Materials and methods
From January 2001 to July 2007, 161 patients with an age younger than 1 year (younger group) and 60 patients with an age older than 5 years (older group) were diagnosed with KD at the Korea University Medical Center. Their medical records were reviewed retrospectively and the two groups were compared in terms of a number of variables commonly associated with the development of CAA, including clinical manifestations and laboratory findings.
Results
While the overall incidence of KD-associated CAA in our hospital was 6.7%, CAA developed in 20 (12.4%) of the younger group and ten (16.7%) of the older group, respectively. The CAA (+) cases of the younger group had a longer duration of total fever (9.1 ± 3.3 vs 6.3 ± 1.9 days, p = 0.002) and showed fewer diagnostic symptoms (3.0 ± 1.2 vs 4.3 ± 1.1, p < 0.001) than the CAA (−) cases. The CAA (+) cases of the older group had a longer duration of total fever (14.1 ± 10.4 vs 6.5 ± 1.9 days, p = 0.045), especially with respect to post-intravenous gamma globulin (IVGG) fever (7.9 ± 9.6 vs 1.1 ± 0.8 days, p = 0.052), and had higher total white blood cell counts, erythrocyte sedimentation rates, C-reactive protein levels, total bilirubin levels, and Harada scores and lower serum albumin and sodium levels than the CAA (−) cases.

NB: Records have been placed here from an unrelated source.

(** A program that is one node operation known to trail. *)
Ltac node_op :=
  lazymatch goal with
  | |- trails _ GetFillRate => apply trails_GetFillRate; auto using trails_Alloc
  | |- trails _ (key_at _) => apply trails_key_at; auto using trails_Alloc
  | |- trails _ (value_at _) => apply trails_value_at; auto using trails_Alloc
  | |- trails _ (Node_LowerBound _ _) => apply trails_Node_LowerBound; auto using trails_Alloc
  | |- trails _ Leaf_Build => apply trails_Leaf_Build; auto using trails_Alloc
  | |- trails _ (Branch_Build _) => apply trails_Branch_Build; auto using trails_Alloc
  | |- trails _ (IsBucket _) => apply trails_IsBucket; auto using trails_Alloc
  | |- trails _ (SetIsBucket _ _) => apply trails_SetIsBucket; auto using trails_Alloc
  | |- trails _ (Leaf_Update _ _ _) => apply trails_Leaf_Update; auto using trails_Alloc
  | |- trails _ (Leaf_Insert _ _ _) => apply trails_Leaf_Insert; auto using trails_Alloc
  | |- trails _ (Leaf_Append _ _) => apply trails_Leaf_Append; auto using trails_Alloc
  | |- trails _ GetTailChild => apply trails_GetTailChild; auto using trails_Alloc
  | |- trails _ (SetTailChild _) => apply trails_SetTailChild; auto using trails_Alloc
  | |- trails _ (GetLeftChild _) => apply trails_GetLeftChild; auto using trails_Alloc
  | |- trails _ (SetLeftChild _ _) => apply trails_SetLeftChild; auto using trails_Alloc
  | |- trails _ (GetRightChild _) => apply trails_GetRightChild; auto using trails_Alloc
  | |- trails _ (SetRightChild _ _) => apply trails_SetRightChild; auto using trails_Alloc
  | |- trails _ (Branch_UpdateKey _ _) => apply trails_Branch_UpdateKey; auto using trails_Alloc
  | |- trails _ (Branch_Update _ _ _ _) => apply trails_Branch_Update; auto using trails_Alloc
  | |- trails _ (Branch_Insert _ _ _ _) => apply trails_Branch_Insert; auto using trails_Alloc
  | |- trails _ (Branch_Append _ _ _) => apply trails_Branch_Append; auto using trails_Alloc
  | |- trails _ (GetKey _) => apply trails_GetKey; auto using trails_Alloc
  | |- trails _ (get_slot _) => apply trails_get_slot; auto using trails_Alloc
  | |- trails _ (read_record _ _) => apply trails_read_record; auto using trails_Alloc
  | |- trails _ (move_slots _ _ _) => apply trails_move_slots; auto using trails_Alloc
  | |- trails _ (on_slot _ _) => apply trails_on_slot; auto using trails_Alloc
  | |- trails _ check_space => apply trails_check_space; auto using trails_Alloc
  | |- trails _ (GetRawRecordPtr _) => apply trails_GetRawRecordPtr; auto using trails_Alloc
  | |- trails _ (on_data _) => apply trails_on_data; auto using trails_Alloc
  end.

Multivariable logistic regression analysis revealed that the factors that were associated significantly with the development of CAA were the number of total symptoms (OR = 0.494, 95% confidence interval (CI) = 0.281–0.871, p = 0.015) in the younger group and the duration of post-IVGG fever (OR = 1.958, 95% CI = 1.098–3.492, p = 0.023) and the Harada score (OR = 3.455, 95% CI = 1.012–11.796, p = 0.048) in the older group.
Conclusion
Incomplete clinical manifestations in the younger group and IVGG nonresponsiveness in the older group are associated with the development of KD-associated CAA. These age-specific characteristics could aid the customization of the diagnostic and therapeutic strategies of KD, thereby helping to improve the outcome of this disease.